-- Problem details --
Print the lines of the data, starting with the first, up to and including the line where "Stages.globalTraceBit := globalTraceBit;" appears.

-- Stored data entries --
____

(* ===== verification/FuzzLoop.v ===== *)
(** * The main loop

    [FuzzMain] of [FuzzOne.cpp], [init_stats] of [Setup.cpp], [ReadTestcases] of
    [TestcasesProcess.cpp] and the loop of [main] of [Main.cpp].

    Here the mutation stages meet the fuzzer they were verified apart from: the
    globals of [Execution] are an instance of the class [Target] of [Stages], and
    their invariant proves its laws. *)

From S2P Require Import Prelude.
From S2P Require Import TraceMap.
From S2P Require Import Queue.
From S2P Require Import Bits.
From S2P Require Import Stages.
From S2P Require Import Havoc.
From S2P Require Import Faults.
From S2P Require Import Execution.
From S2P Require Import Keeping.
From S2P Require Import Calibration.
From S2P Require Import Found.
From S2P Require Import Sync.
From S2P Require Import FaultInjection.

Definition FUZZING_SKIP : Z := 1.
Definition FUZZING_ERROR : Z := 2.
Definition SKIP_TO_NEW_PROB : Z := 99.
Definition SKIP_NFAV_OLD_PROB : Z := 95.
Definition SKIP_NFAV_NEW_PROB : Z := 75.
Definition MIN_FILE_LEN_FOR_USEFUL : Z := 128.
Definition EXEC_TM_ROUND : Z := 20.
Definition SIGFPE_STATUS : Z := 136.

(** [skip_deterministic] is initialised to [true] and only ever set to [true]. *)
Definition skip_deterministic : bool := true.

(** ** The fuzzer as a target of the mutation stages *)

Definition fuzzer_target `{!Env} (cfg : config) (map_size list_size : Z) : Target globals := {|
  Stages.FuzzUnit := λ buf, FuzzUnit cfg map_size list_size buf None;
  Stages.globalTraceBit := globalTraceBit;
  Stages.seeds := λ g, g.(qs).(queue);
  Stages.queueCycle := queueCycle;
  Stages.rand := λ g, (Norm (rand_at g.(draws)), set_draws (S g.(draws)) g);
  Stages.read_file := λ name, gets (λ g, g.(files) !! name);
|}.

____

-- The completed task --
(* ===== verification/FuzzLoop.v ===== *)
(** * The main loop

    [FuzzMain] of [FuzzOne.cpp], [init_stats] of [Setup.cpp], [ReadTestcases] of
    [TestcasesProcess.cpp] and the loop of [main] of [Main.cpp].

    Here the mutation stages meet the fuzzer they were verified apart from: the
    globals of [Execution] are an instance of the class [Target] of [Stages], and
    their invariant proves its laws. *)

From S2P Require Import Prelude.
From S2P Require Import TraceMap.
From S2P Require Import Queue.
From S2P Require Import Bits.
From S2P Require Import Stages.
From S2P Require Import Havoc.
From S2P Require Import Faults.
From S2P Require Import Execution.
From S2P Require Import Keeping.
From S2P Require Import Calibration.
From S2P Require Import Found.
From S2P Require Import Sync.
From S2P Require Import FaultInjection.

Definition FUZZING_SKIP : Z := 1.
Definition FUZZING_ERROR : Z := 2.
Definition SKIP_TO_NEW_PROB : Z := 99.
Definition SKIP_NFAV_OLD_PROB : Z := 95.
Definition SKIP_NFAV_NEW_PROB : Z := 75.
Definition MIN_FILE_LEN_FOR_USEFUL : Z := 128.
Definition EXEC_TM_ROUND : Z := 20.
Definition SIGFPE_STATUS : Z := 136.

(** [skip_deterministic] is initialised to [true] and only ever set to [true]. *)
Definition skip_deterministic : bool := true.

(** ** The fuzzer as a target of the mutation stages *)

Definition fuzzer_target `{!Env} (cfg : config) (map_size list_size : Z) : Target globals := {|
  Stages.FuzzUnit := λ buf, FuzzUnit cfg map_size list_size buf None;
  Stages.globalTraceBit := globalTraceBit;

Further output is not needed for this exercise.